Task brief: Go through the records and show each line where the word "from" occurs.

BEGIN

(** Every invocation in the tree, in the order the calls start, with the
    nesting depth of the pass that made it. *)
Fixpoint calls_ev (depth : nat) (e : Ev) : list (nat * Z) :=
  match e with
  | EvFire entry _ inner =>
      (depth, handle entry) :: flat_map (calls_ev (S depth)) inner
  | EvQueue _ => []
  | EvDrain _ inner => flat_map (calls_ev depth) inner
  end.
Definition calls (t : list Ev) : list (nat * Z) := flat_map (calls_ev 0) t.


(** ** Top-level calls *)

(** Calls that run no callback, as a script; [run_setup] collects the
    handles returned by the subscribing calls. *)
Inductive Setup : Type :=
  | DoListen (ty : TypeId) (listener : UserFn) (prio : Z)
  | DoListenOnce (ty : TypeId) (listener : UserFn) (prio : Z)
  | DoRemove (h : Z).

Fixpoint run_setup (script : list Setup) (d : Dispatcher) : Dispatcher * list Z :=
  match script with
  | [] => (d, [])
  | DoListen ty f prio :: script' =>
      let r := listen ty (User f) prio d in
      let r' := run_setup script' r.1 in (r'.1, r.2 :: r'.2)
  | DoListenOnce ty f prio :: script' =>
      let r := listenOnce ty f prio d in
      let r' := run_setup script' r.1 in (r'.1, r.2 :: r'.2)
  | DoRemove h :: script' => run_setup script' (remove h d)
  end.

(** The public operations of [Dispatcher]. *)
Inductive Op : Type :=
  | OpListen (ty : TypeId) (listener : UserFn) (prio : Z)
  | OpListenOnce (ty : TypeId) (listener : UserFn) (prio : Z)
  | OpDispatch (msg : Msg)
  | OpQueue (msg : Msg)
  | OpProcess
  | OpRemove (h : Z)
  | OpHasListener (h : Z).

Definition exec (steps depth : nat) (op : Op) (d : Dispatcher) : option Dispatcher :=
  match op with
  | OpListen ty f prio => Some (listen ty (User f) prio d).1
  | OpListenOnce ty f prio => Some (listenOnce ty f prio d).1
  | OpDispatch msg => fst <$> dispatch depth msg d
  | OpQueue msg => Some (queue msg d)
  | OpProcess => fst <$> process steps depth d
  | OpRemove h => Some (remove h d)
  | OpHasListener h => let _ := hasListener h d in Some d
  end.

Fixpoint exec_all (steps depth : nat) (ops : list Op) (d : Dispatcher)
    : option Dispatcher :=
  match ops with
  | [] => Some d
  | op :: ops' =>
      match exec steps depth op d with
      | None => None
      | Some d1 => exec_all steps depth ops' d1
      end
  end.

(** ** Token *)

(** Dispatchers live at addresses; a [Token] holds the address of its
    dispatcher ([std::reference_wrapper<Dispatcher>]). *)
Abbreviation Heap := (gmap nat Dispatcher).

Record Token := mkToken {
  dispatcher : nat;
  _handle : Z;
  holdsResource : bool
}.

(** [Token(Dispatcher &, handle)]. *)
Definition Token_new (disp : nat) (h : Z) : Token := mkToken disp h true.

(** [~Token()]. *)
Definition Token_destroy (tok : Token) (heap : Heap) : Heap :=
  if holdsResource tok then alter (remove (_handle tok)) (dispatcher tok) heap
  else heap.

(** [Token(Token &&other)]: the new token and what is left of [other]. *)
Definition Token_move (other : Token) : Token * Token :=
  (mkToken (dispatcher other) (_handle other) (holdsResource other),
   mkToken (dispatcher other) (_handle other) false).

(** [operator=(Token &&other)] on two distinct objects ([this != &other]):
    the assigned token, what is left of [other], and the heap. *)
Definition Token_move_assign (this other : Token) (heap : Heap)
    : Token * Token * Heap :=
  let heap' :=
    if holdsResource this then alter (remove (_handle this)) (dispatcher this) heap
    else heap in
  (mkToken (dispatcher other) (_handle other) (holdsResource other),
   mkToken (dispatcher other) (_handle other) false,
   heap').

(** [Token::handle()]. *)
Definition Token_handle (tok : Token) : Z := _handle tok.

(** [Token::remove()]. *)
Definition Token_remove (tok : Token) (heap : Heap) : Token * Heap :=
  (mkToken (dispatcher tok) (_handle tok) false,
   alter (remove (_handle tok)) (dispatcher tok) heap).

(** ** Invariants of the registry *)

(** Buckets are ordered by descending priority. *)
Definition descending (vec : list ListenerEntry) : Prop :=
  StronglySorted (λ a b, (priority b ≤ priority a)%Z) vec.

(** A once-wrapper sits in the entry whose handle it captured. *)
Definition entry_ok (e : ListenerEntry) : Prop :=
  match callback e with
  | User _ => True
  | OnceWrapper listenerId _ => listenerId = handle e
  end.

Definition bucket_ok (vec : list ListenerEntry) : Prop :=
  descending vec ∧ Forall entry_ok vec.

Definition wf (d : Dispatcher) : Prop :=
  map_Forall (λ _ vec, bucket_ok vec) (listenersByType d).

(** Callbacks that neither dispatch nor queue, and subscribe only callbacks
    of the same kind. *)
Inductive calm : Prog → Prop :=
  | calm_return : calm Return
  | calm_listen ty f prio k :
      (∀ m, calm (f m)) → (∀ h, calm (k h)) → calm (CallListen ty f prio k)
  | calm_listenOnce ty f prio k :
      (∀ m, calm (f m)) → (∀ h, calm (k h)) → calm (CallListenOnce ty f prio k)
  | calm_remove h k : calm k → calm (CallRemove h k)
  | calm_hasListener h k : (∀ b, calm (k b)) → calm (CallHasListener h k).

Definition calm_fn (f : UserFn) : Prop := ∀ m, calm (f m).

Definition calm_listener (l : Listener) : Prop :=
  match l with User f => calm_fn f | OnceWrapper _ f => calm_fn f end.

Definition calm_registry (d : Dispatcher) : Prop :=
  map_Forall (λ _ vec, Forall (λ e, calm_listener (callback e)) vec)
    (listenersByType d).

(** The listeners [listen] is given by the public interface: user code, or a
    once-wrapper that captured the handle about to be assigned. *)
Definition fits (l : Listener) (d : Dispatcher) : Prop :=
  match l with
  | User _ => True
  | OnceWrapper listenerId _ => listenerId = nextListenerId d
  end.

(** What one run does to the dispatcher it started from: the deferred list
    grows by exactly the messages queued during the run, and from a
    well-formed dispatcher the run ends in a well-formed one with the same
    set of scheduled removals. *)
Definition run_inv (d : Dispatcher) (r : Dispatcher * list Ev) : Prop :=
  queuedDispatches r.1 = queuedDispatches d ++ queued r.2 ∧
  (wf d →
     wf r.1 ∧ listenersScheduledForRemoval r.1 = listenersScheduledForRemoval d).

(** A once-wrapper is only ever called when its handle is not scheduled. *)
Definition callable (e : ListenerEntry) (d : Dispatcher) : Prop :=
  handle e ∉ listenersScheduledForRemoval d.

(** A calm run: it returns, queues nothing and leaves a calm registry. *)
Definition calm_run (d : Dispatcher) (r : Run) : Prop :=
  ∃ d' t, r = Some (d', t) ∧ calm_registry d' ∧ queued t = []
          ∧ queuedDispatches d' = queuedDispatches d.


(** [queue] called once per message of [msgs], in order. *)
Definition queue_each (msgs : list Msg) (d : Dispatcher) : Dispatcher :=
  foldl (λ d' m, queue m d') d msgs.

(** Number of subscribing calls in a script. *)
Fixpoint subscriptions (script : list Setup) : nat :=
  match script with
  | [] => 0
  | DoRemove _ :: script' => subscriptions script'
  | _ :: script' => S (subscriptions script')
  end.

Definition valid_counter (d : Dispatcher) : Prop :=
  (0 ≤ nextListenerId d < uint64_modulus)%Z.

(** ** Concrete dispatchers used to exercise the theorems *)

Definition Ping : TypeId := 1%positive.
Definition Pong : TypeId := 2%positive.
Definition ping : Msg := mkMsg Ping 0.
Definition pong : Msg := mkMsg Pong 7.

(** Decide a closed decidable proposition by evaluation. *)
Ltac by_compute :=
  match goal with |- ?P => apply (bool_decide_unpack P); vm_compute; exact I end.

(** The dispatcher and call tree a run ended with. *)
Definition result_of (r : Run) : Dispatcher * list Ev :=
  default (newDispatcher, []) r.

Definition silent : UserFn := λ _, Return.

(** [A] (priority 10), then [B] (priority 5) on [Ping]. *)
Definition two_listeners : Dispatcher :=
  (listen Ping (User silent) 10 newDispatcher).1.

(** [L1] (priority 10) removes [L2] (handle 1, priority 5); a third listener
    subscribes a newcomer while the pass is running. *)
Definition remover_scene : Dispatcher :=
  let d1 := (listen Ping (User (λ _, CallRemove 1 Return)) 10 newDispatcher).1 in
  let d2 := (listen Ping (User silent) 5 d1).1 in
  (listen Ping (User (λ _, CallListen Ping silent 20 (λ _, Return))) 0 d2).1.

(** A listener on [Ping] that queues a [Pong] each time it runs. *)
Definition requeue_scene : Dispatcher :=
  let d1 := (listen Ping (User (λ _, CallQueue pong Return)) 0 newDispatcher).1 in
  let d2 := (listen Pong (User silent) 0 d1).1 in
  queue ping d2.

(** A dispatcher whose counter holds the last 64-bit value. *)
Definition last_handle : Dispatcher :=
  mkDispatcher ∅ [] ∅ (uint64_modulus - 1).

Definition redispatch : UserFn := λ m, CallDispatch m Return.

(** [X = listenOnce<Ping>(redispatch, 10)] gets handle 0 and
    [O = listenOnce<Ping>(silent, 5)] gets handle 1. *)
Definition once_scene : Dispatcher :=
  (listenOnce Ping silent 5 (listenOnce Ping redispatch 10 newDispatcher).1).1.


(** ** Further invariants and callback classes *)

(** Every handle held by an entry has been handed out: it is below the
    counter. *)
Definition handles_below (d : Dispatcher) : Prop :=
  ∀ h, registered h d → (0 ≤ h < nextListenerId d)%Z.

(** No two entries of the registry share a handle, within a bucket or
    across buckets. *)
Definition unique_handles (d : Dispatcher) : Prop :=
  (∀ ty vec, listenersByType d !! ty = Some vec → NoDup (handle <$> vec))
  ∧ (∀ ty1 ty2 vec1 vec2 e1 e2,
       ty1 ≠ ty2 →
       listenersByType d !! ty1 = Some vec1 → listenersByType d !! ty2 = Some vec2 →
       e1 ∈ vec1 → e2 ∈ vec2 → handle e1 ≠ handle e2).

(** Descending priority and, among equal priorities, ascending handle. *)
Definition registration_order (vec : list ListenerEntry) : Prop :=
  StronglySorted
    (λ a b, (priority b < priority a)%Z
            ∨ (priority b = priority a ∧ (handle a < handle b)%Z)) vec.

(** What a dispatcher built by subscriptions and removals satisfies until
    its counter wraps. *)
Definition tidy (d : Dispatcher) : Prop :=
  valid_counter d ∧ handles_below d ∧ unique_handles d
  ∧ ∀ ty vec, listenersByType d !! ty = Some vec → registration_order vec.

(** Two subscriptions of equal priority, a removal, and more. *)
Definition setup_script : list Setup :=
  [DoListen Ping silent 3; DoListen Ping silent 3; DoRemove 0;
   DoListenOnce Pong silent 0; DoListen Ping silent 9; DoListen Ping silent 3].


(** A once-listener that asks about its own handle and then tries to remove
    itself; it queues a [Pong] if it is told that it is still subscribed. *)
Definition introspective : UserFn :=
  λ _, CallHasListener 0
         (λ b, CallRemove 0 (if b then CallQueue pong Return else Return)).

(** Callbacks that subscribe nothing, whatever else they do. *)
Inductive steady : Prog → Prop :=
  | steady_return : steady Return
  | steady_dispatch msg k : steady k → steady (CallDispatch msg k)
  | steady_queue msg k : steady k → steady (CallQueue msg k)
  | steady_remove h k : steady k → steady (CallRemove h k)
  | steady_hasListener h k : (∀ b, steady (k b)) → steady (CallHasListener h k).

Definition steady_listener (l : Listener) : Prop :=
  match l with User f | OnceWrapper _ f => ∀ m, steady (f m) end.

Definition steady_registry (d : Dispatcher) : Prop :=
  map_Forall (λ _ vec, Forall (λ e, steady_listener (callback e)) vec)
    (listenersByType d).

(** A run among callbacks that subscribe nothing: the registry only loses
    entries. *)
Definition shrinks (d d' : Dispatcher) : Prop :=
  steady_registry d' ∧ ∀ h, registered h d' → registered h d.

END

Task solution:
(** What one run does to the dispatcher it started from: the deferred list
    grows by exactly the messages queued during the run, and from a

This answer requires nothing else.